Hi all. I would like to share some issues I’ve been dealing with recently and would like to hear you experiences, ideas and thoughts. Bare with me, this will be slightly longer post.
The issue revolves around usage of LLMs or possibly specialized AI models (if they exist) in validation, compliance enforcing and error correction of Ansible code and other input data. There is a predominant understanding, especially among higher management, that modern AI tools can solve most of the tedious manual human error correction tasks if you just feed it with all of the data and give it instructions on how to “sort this out”.
So here is my example. Let’s say we have around 350 Ansible projects. Projects have a predefined structure of directories for collections, roles, group and host vars, inventory and playbooks. Each project describes one setup consisting of a number of VMs and services deployed to them. There are predefined rules for project and VM naming, required inventory groups, group naming and group hierarchy. We currently rely on human input to correctly define inventory data including VM naming, group membership and other inventory data in general. As it can be expected, we encounter a lot of subtle human made errors, inconsistencies, typos, ordering issues, collisions (two VMs with the same name for example) etc.
Since number of projects are increasing over time and human made errors are piling over time, it is becoming challenging to keep an overview of all of the projects and thousands of VMs and said errors are increasingly becoming a cause of all kind of issues.
That being said, what AI powered tools are out there that could possibly ingest all this data and “sort this out”? Do you have any positive experiences?
My understanding is that for general purpose LLMs, token input limit would be the first obstacle. If I wanted to let LLM only to deal with inventory data, that would be around 1 MB of data (300k tokens roughly). The next issue would be that with this amount od data, LLMs will quickly loose comprehension and start to deviate, make errors itself and hallucinate.

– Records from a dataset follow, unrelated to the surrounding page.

(** C3, as the code has it.  After a non-empty batch the cursor of the
    crawled direction is the least id of the batch when crawling
    historically ([max_id]) and the greatest when crawling incrementally
    ([since_id]), the other cursor being left alone.  A batch with no
    result sets [max_id] to ['finished'] when crawling historically, and
    leaves [since_id] as it was in either direction. *)
Theorem next_cursor (c : Crawler) (q : Query) (w w1 : World)
    (results : list Status) :
  next_results c q w = (Ok results, w1) ->
  exists q' processed w2,
    crawl_query c q w = (Ok (q', processed), w2) /\
    (results <> [] ->
     if c_historical c then
       (exists m, q_max_id q' = PyInt m /\ m ∈ s_id <$> results /\
                  forall i, i ∈ s_id <$> results -> m <= i) /\
       q_since_id q' = q_since_id q
     else
       (exists m, q_since_id q' = PyInt m /\ m ∈ s_id <$> results /\
                  forall i, i ∈ s_id <$> results -> i <= m) /\
       q_max_id q' = q_max_id q) /\
    (results = [] ->
     (c_historical c = true -> q_max_id q' = PyStr "finished") /\
     q_since_id q' = q_since_id q).
Proof.
  intros Hnext. unfold TweepyCrawler.crawl_query.
  erewrite bind_ok by exact Hnext.
  destruct results as [|st rest].
  - rewrite bool_decide_false by (simpl; lia).
    do 3 eexists; split; [reflexivity|]. split; [done|].
    intros _. by destruct q.
  - rewrite bool_decide_true by (simpl; lia).
    destruct (process_results_first c st rest w1) as (w2 & Hpr & _).
    erewrite bind_ok by exact Hpr.
    destruct (c_historical c); simpl.
    + do 3 eexists; split.
      { unfold db_update_query_metadata, db_commit, sleep, emit, modify_db,
          mbind, M_bind, mret, M_ret. reflexivity. }
      split; [|done]. intros _. split; [|by destruct q].
      exists (foldl Z.min (s_id st) (s_id <$> rest)).
      split; [by destruct q|]. apply foldl_min_spec.
    + do 3 eexists; split.
      { unfold db_update_query_metadata, db_commit, sleep, emit, modify_db,
          mbind, M_bind, mret, M_ret. reflexivity. }
      split; [|done]. intros _. split; [|by destruct q].
      exists (foldl Z.max (s_id st) (s_id <$> rest)).
      split; [by destruct q|]. apply foldl_max_spec.
Qed.

(** C10.  When the fetch of a query returns an empty batch, the loop body
    only marks the in-memory query ['finished']: the session and what is
    committed stay as they were, the only event is the request, and a
    process started afterwards opens the same store.  Over a whole pass of
    [crawl] on the queries, [update_query_metadata] is called as many times
    as there were non-empty batches. *)
Theorem empty_batch_not_persisted (c : Crawler) (q : Query) (w w1 : World) :
  next_results c q w = (Ok [], w1) ->
  crawl_query c q w = (Ok (set_max_id (PyStr "finished") q, false), w1) /\
  db w1 = db w /\
  (exists opts, trace w1 = trace w ++ [EvSearch (q_id q) opts 0]) /\
  updates (trace w1) = updates (trace w) /\
  reopen (db w1) = reopen (db w) /\
  (forall qs w0,
     exists evs,
       trace (crawl_queries c qs w0).2 = trace w0 ++ evs /\
       updates evs = batches evs).
Proof.
  intros Hnext. split.
  { unfold TweepyCrawler.crawl_query. erewrite bind_ok by exact Hnext.
    reflexivity. }
  unfold TweepyCrawler.next_results, lift, mbind, M_bind in Hnext.
  destruct (search_options c q) as [opts|e]; [|done].
  unfold api_search in Hnext.
  destruct (search_tweets (requests w) opts) as [results|e] eqn:Hs; [|done].
  injection Hnext as -> <-; simpl.
  split; [done|]. split; [by exists opts|]. split; [|split; [done|]].
  - rewrite updates_app. unfold updates at 2. simpl. lia.
  - intros qs w0. apply crawl_queries_updates.
Qed.

End Fetcher.

Lemma next_cursor_witness :
  exists q' processed w2,
    TweepyCrawler.crawl_query two_results detect_en
      (ex_crawler true []) (ex_query (PyStr "undefined") (PyStr "undefined"))
      (new_world empty_store)
    = (Ok (q', processed), w2) /\
    ([ex_status 9; ex_status 4] <> [] ->
     (exists m, q_max_id q' = PyInt m /\ m ∈ [9; 4] /\
                forall i, i ∈ [9; 4] -> m <= i) /\
     q_since_id q' = PyStr "undefined") /\
    ([ex_status 9; ex_status 4] = [] ->
     (true = true -> q_max_id q' = PyStr "finished") /\
     q_since_id q' = PyStr "undefined").
Proof.
  apply (next_cursor two_results detect_en (ex_crawler true [])
           (ex_query (PyStr "undefined") (PyStr "undefined"))
           (new_world empty_store)
           (TweepyCrawler.next_results two_results (ex_crawler true [])
              (ex_query (PyStr "undefined") (PyStr "undefined"))
              (new_world empty_store)).2
           [ex_status 9; ex_status 4]).
  reflexivity.
Defined.

(** C3 fails as stated: crawling incrementally from [since_id = "5"], a
    batch with no result leaves [since_id] at ["5"]; the cursor of the
    crawled direction is not set to ['finished']. *)
Lemma next_cursor_counterexample :
  c_historical (ex_crawler false []) = false /\
  TweepyCrawler.next_results no_results (ex_crawler false [])
    (ex_query (PyStr "5") PyNone) (new_world empty_store)
  = (Ok [],
     mkWorld empty_store
       [EvSearch "t::q" (mkSearchOptions "q" 500 (Some "en") None (Some 6)) 0]
       1 0) /\
  (TweepyCrawler.crawl_query no_results detect_en (ex_crawler false [])
     (ex_query (PyStr "5") PyNone) (new_world empty_store)).1
  = Ok (ex_query (PyStr "5") (PyStr "finished"), false) /\
  q_since_id (ex_query (PyStr "5") (PyStr "finished")) <> PyStr "finished".
Proof. vm_compute. done. Qed.

Lemma empty_batch_not_persisted_witness :
  TweepyCrawler.crawl_query no_results detect_en (ex_crawler true [])
    (ex_query PyNone (PyStr "100")) (new_world (meta_store PyNone (PyStr "100")))
  = (Ok (set_max_id (PyStr "finished") (ex_query PyNone (PyStr "100")), false),
     after_empty_batch) /\
  db after_empty_batch = db (new_world (meta_store PyNone (PyStr "100"))) /\
  (exists opts,
     trace after_empty_batch =
     trace (new_world (meta_store PyNone (PyStr "100")))
     ++ [EvSearch (q_id (ex_query PyNone (PyStr "100"))) opts 0]) /\
  updates (trace after_empty_batch)
  = updates (trace (new_world (meta_store PyNone (PyStr "100")))) /\
  reopen (db after_empty_batch)
  = reopen (db (new_world (meta_store PyNone (PyStr "100")))) /\
  (forall qs w0,
     exists evs,
       trace (TweepyCrawler.crawl_queries no_results detect_en
                (ex_crawler true []) qs w0).2 = trace w0 ++ evs /\
       updates evs = batches evs).
Proof.
  apply (empty_batch_not_persisted no_results detect_en (ex_crawler true [])
           (ex_query PyNone (PyStr "100"))
           (new_world (meta_store PyNone (PyStr "100"))) after_empty_batch).
  reflexivity.
Defined.


(** ** The terminal cursor *)

Section Terminal.

Import TweepyCrawler.

Variable search_tweets : nat -> SearchOptions -> outcome (list Status).
Variable detect_language : string -> string.

(** Within a process, a historical crawl skips a query whose [max_id] is
    ['finished']: no request is issued for it and it stays as it is. *)
Lemma finished_not_fetched c q rest w :
  c_historical c = true ->
  q_max_id q = PyStr "finished" ->
  crawl_queries search_tweets detect_language c (q :: rest) w =
  ('(rest', n) ← crawl_queries search_tweets detect_language c rest;
   mret (q :: rest', n)) w.
Proof.
  intros Hh Hfin. cbn [crawl_queries].
  unfold _has_more. by rewrite Hh, Hfin.
Qed.

End Terminal.

(** C6 does not hold of the code.  In the first historical run the query
    receives one status and then an empty page, which marks it ['finished']
    in memory; what is committed is the cursor [100].  The run after a
    restart restores that cursor and issues the request with [max_id = 99]
    for the query again. *)
Theorem finished_reopened_by_later_run :
  first_run.1 = Ok true /\
  trace first_run.2 =
    [EvInvoke "t";
     EvSearch "t::q" (mkSearchOptions "q" 500 (Some "en") None None) 1;
     EvCommit PerStatus;
     EvUpdateMeta (mkQueryMetadata "t::q" PyNone (PyInt 100));
     EvCommit PerBatch; EvSleep 60; EvCommit PerRound;
     EvInvoke "t";
     EvSearch "t::q" (mkSearchOptions "q" 500 (Some "en") (Some 99) None) 0;
     EvCommit PerRound; EvClose] /\
  query_metadata (durable (db first_run.2)) !! "t::q"
  = Some (mkQueryMetadata "t::q" PyNone (PyInt 100)) /\
  later_run.1 = Ok true /\
  trace later_run.2 =
    trace first_run.2 ++
    [EvInvoke "t";
     EvSearch "t::q" (mkSearchOptions "q" 500 (Some "en") (Some 99) None) 0;
     EvCommit PerRound; EvClose].
Proof. vm_compute. done. Qed.


(** ** The driver loop *)

Section Driver.

Import TweepyCrawler.

Variable search_tweets : nat -> SearchOptions -> outcome (list Status).
Variable detect_language : string -> string.
Variable clock : nat -> Z.

Lemma emits_now : emits not_round_commit (now clock).
Proof. intros w. exists []. by rewrite app_nil_r. Qed.

Lemma emits_api_search qid opts :
  emits not_round_commit (api_search search_tweets qid opts).
Proof.
  intros w. unfold api_search.
  destruct (search_tweets (requests w) opts); eexists; split; try done;
    by constructor.
Qed.

Lemma emits_crawl_query c q :
  emits not_round_commit (crawl_query search_tweets detect_language c q).
Proof.
  unfold crawl_query.
  apply emits_bind.
  { unfold next_results. apply emits_bind; [apply emits_lift|].
    intros opts. apply emits_api_search. }
  intros results. case_bool_decide; [|apply emits_ret].
  apply emits_bind; [by apply emits_process_results|]; intros [m s].
  apply emits_bind.
  { unfold db_update_query_metadata.
    apply emits_bind; [apply emits_modify_db|]; intros _.
    by apply emits_emit. }
  intros _. apply emits_bind; [by apply emits_db_commit|]; intros _.
  apply emits_bind; [by apply emits_emit|]; intros _. apply emits_ret.
Qed.

Lemma emits_crawl_queries c qs :
  emits not_round_commit (crawl_queries search_tweets detect_language c qs).
Proof.
  induction qs as [|q rest IH]; [apply emits_ret|].
  cbn [crawl_queries]. destruct (_has_more c q).
  - apply emits_bind; [apply emits_crawl_query|]; intros [q' b].
    apply emits_bind; [apply IH|]; intros [rest' n]. apply emits_ret.
  - apply emits_bind; [apply IH|]; intros [rest' n]. apply emits_ret.
Qed.

Lemma emits_crawl c :
  emits not_round_commit (crawl search_tweets detect_language c).
Proof.
  unfold crawl. apply emits_bind; [apply emits_crawl_queries|].
  intros [qs n]. apply emits_ret.
Qed.

Lemma emits_in_timeout c : emits not_round_commit (in_timeout clock c).
Proof.
  unfold in_timeout. destruct (c_last_run c); [|apply emits_ret].
  apply emits_bind; [apply emits_now|]; intros current. apply emits_ret.
Qed.

(** A pass over the crawlers issues no commit of the driver's own. *)
Lemma emits_round historical crawlers :
  emits not_round_commit
    (CrawlerApp.round search_tweets detect_language clock historical crawlers).
Proof.
  induction crawlers as [|c rest IH]; [apply emits_ret|].
  cbn [CrawlerApp.round].
  apply emits_bind; [apply emits_in_timeout|]; intros [|].
  - apply emits_bind; [apply IH|]; intros next. apply emits_ret.
  - apply emits_bind; [by apply emits_emit|]; intros _.
    apply emits_bind; [apply emits_crawl|]; intros [c' [|]]; [|apply IH].
    apply emits_bind; [apply emits_now|]; intros current.
    apply emits_bind; [apply IH|]; intros next. apply emits_ret.
Qed.

Lemma commits_at_none evs :
  Forall not_round_commit evs -> commits_at PerRound evs = 0%nat.
Proof.
  induction 1 as [|e evs He _ IH]; [done|].
  unfold commits_at in *. simpl. unfold not_round_commit in He.
  by rewrite He.
Qed.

So to add to this (one sided ) discussion, here are some thoughts and experiences of my own with ChatGPT. You can make it ingest large amount of data as an archive to a Jypiter environment/notebook. This data does not go trough language model because it would break the token limit. On the other hand, language model can write python snippets to do the refactoring on said data based on rules input into language model. In this way, no limits are applied. In other words, this can be described as glorified “grep” and “sed” runner.
Since data does not go trough the language model, you cannot tell it to try to “understand” the data and infer some meaning, rules, principles etc. present in the data. It can only make complex scripts to do a “search and replace”. For that, you have to specify very precise rules to apply. It’s basically the same as asking it to generate python snippets and then just run them on your dataset locally (your computer/server).
Simple stuff like “please find me any typos” cannot be done for non dictionary words and other special strings. I mean, for this specific request, model could possibly create a complex python script that does some statistical analysis of words and statistically find what could possibly be a typo because of how often a correct word is found compared to a word with a typo, but… that’s a stretch.
This is a very interesting topic. You mentioned you’ve used ChatGPT. IIRC recently OpenAI reduced the 1M context window for some of the models down to 258k maximum: Reddit - Please wait for verification
With the OpenAI models and the context window changes I think you’d be unable to ingest your entire inventory. Have you explored using any Anthropic models via Claude which have a 1M context window such as Sonnet 4.6 (1M context) or Opus 4.6 (1M context)?
I think a good starting point would be to help your agent(s) with project context. Have you tried creating an AGENTS.md or CLAUDE.md in each project which outlines each project’s VM naming conventions, inventory groups hierarchy etc.
WTF. I did not say that Bot answer or some malware on your device?
To comment the rest of the answer, my original post is over one year old now. AI tools have progressed in the meantime and could possibly be of greater help but we solved the original problem… unfortunately manually.
There are two issues when trying to process projects one by one with some AI tool:
Just by looking at the inventory file, I can right away spot the errors and inconsistencies because I keep much of the data in my brain. It does not take me much time to fix errors in a single inventory file either. When doing it with an LLM, you have to wait for it to churn all the tokens and propose the changes which I have to review any way and accept. It effectively does not save me any time but increases the cost.
It cannot spot errors across projects like naming collisions and other global inconsistencies.
@dbrennand As I already mentioned, the original problem is now solved so large context windows came a little late for us. In the meantime we also made rules for inventory file formating and their content much more strict so that less errors creep up. We also made AGENTS.md and CLAUDE.md with AI agent specific instructions on how to guide the user/engineer when implementing the project, including the inventory file content. An AI agent now acts as the control mechanism. Not completely perfect but a step forward in the right direction.
I guess it is a(n AI-generated) spam post, trying to add more reputation to a spam link by attributing it to a frequent poster like you. I’ve flagged the post.